(Stored data entries)
+++

(* ===== verification/Frontier.v ===== *)
(** * Claim frontiers: data

    Model of the data half of [liminal-protocol/src/lifecycle/claim_frontier.rs]: who
    owns which reserved delivery sequence and which reserved transaction order, the
    compact product ranges whose single positions are computed from ranks, the
    retained causal records and the frontiers that hold them.  A [Vec] is a list;
    [sort_by_key] is a stable merge sort; [binary_search_by_key] bisects. *)
From stdpp Require Import sorting.
From S2P Require Import Prelude Algebra Tags Wire Response Order Sequence Edge Binding Member Attach.

(** ** Errors *)

Inductive ClaimFrontierCounter := CFC_DeliverySequence | CFC_TransactionOrder.

Inductive ClaimFrontierInvalidReason :=
| CFI_NumericPosition | CFI_CandidateKey | CFI_LogicalOwner | CFI_ProductRange
| CFI_RecoveryBlock | CFI_AggregateLedger.

Record ClaimFrontierError := mkClaimFrontierError {
  cfe_counter : ClaimFrontierCounter;
  cfe_first_bad_position : Z;
  cfe_reason : ClaimFrontierInvalidReason;
}.

Definition frontier_error := mkClaimFrontierError.
Definition sequence_error (first_bad_position : Z) (reason : ClaimFrontierInvalidReason)
    : ClaimFrontierError := frontier_error CFC_DeliverySequence first_bad_position reason.
Definition order_error (first_bad_position : Z) (reason : ClaimFrontierInvalidReason)
    : ClaimFrontierError := frontier_error CFC_TransactionOrder first_bad_position reason.

Inductive ClaimCounter := CC_DeliverySeq | CC_TransactionOrder.

Inductive ParticipantStateCorruptReason :=
| PSC_DuplicateCandidateKey (transaction_order : TransactionOrder)
    (candidate_phase : CandidatePhase) (participant_index : ParticipantIndex)
| PSC_ClaimFrontierInvalid (counter : ClaimCounter) (first_bad_position : Z).

Definition corrupt_frontier (e : ClaimFrontierError) : ParticipantStateCorruptReason :=
  PSC_ClaimFrontierInvalid
    (match cfe_counter e with
     | CFC_DeliverySequence => CC_DeliverySeq
     | CFC_TransactionOrder => CC_TransactionOrder
     end) (cfe_first_bad_position e).

(** ** Numbers and orders *)

(** A length is at most [isize::MAX], so the conversions of [usize] are exact. *)
Definition zlen {A} (l : list A) : Z := Z.of_nat (length l).
Definition saturating_add_u128 (a b : Z) : Z := Z.min u128_max (a + b).
Definition saturating_mul_u128 (a b : Z) : Z := Z.min u128_max (a * b).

+++

- ACTION ITEM: Wherever the line holding "Inductive ClaimCounter := CC_DeliverySeq" falls in the entries above, copy exactly from it through the line holding "(match cfe_counter e with", inclusive, and add nothing.

- RESULT OF THE EXERCISE:
Inductive ClaimCounter := CC_DeliverySeq | CC_TransactionOrder.

Inductive ParticipantStateCorruptReason :=
| PSC_DuplicateCandidateKey (transaction_order : TransactionOrder)
    (candidate_phase : CandidatePhase) (participant_index : ParticipantIndex)
| PSC_ClaimFrontierInvalid (counter : ClaimCounter) (first_bad_position : Z).

Definition corrupt_frontier (e : ClaimFrontierError) : ParticipantStateCorruptReason :=
  PSC_ClaimFrontierInvalid
    (match cfe_counter e with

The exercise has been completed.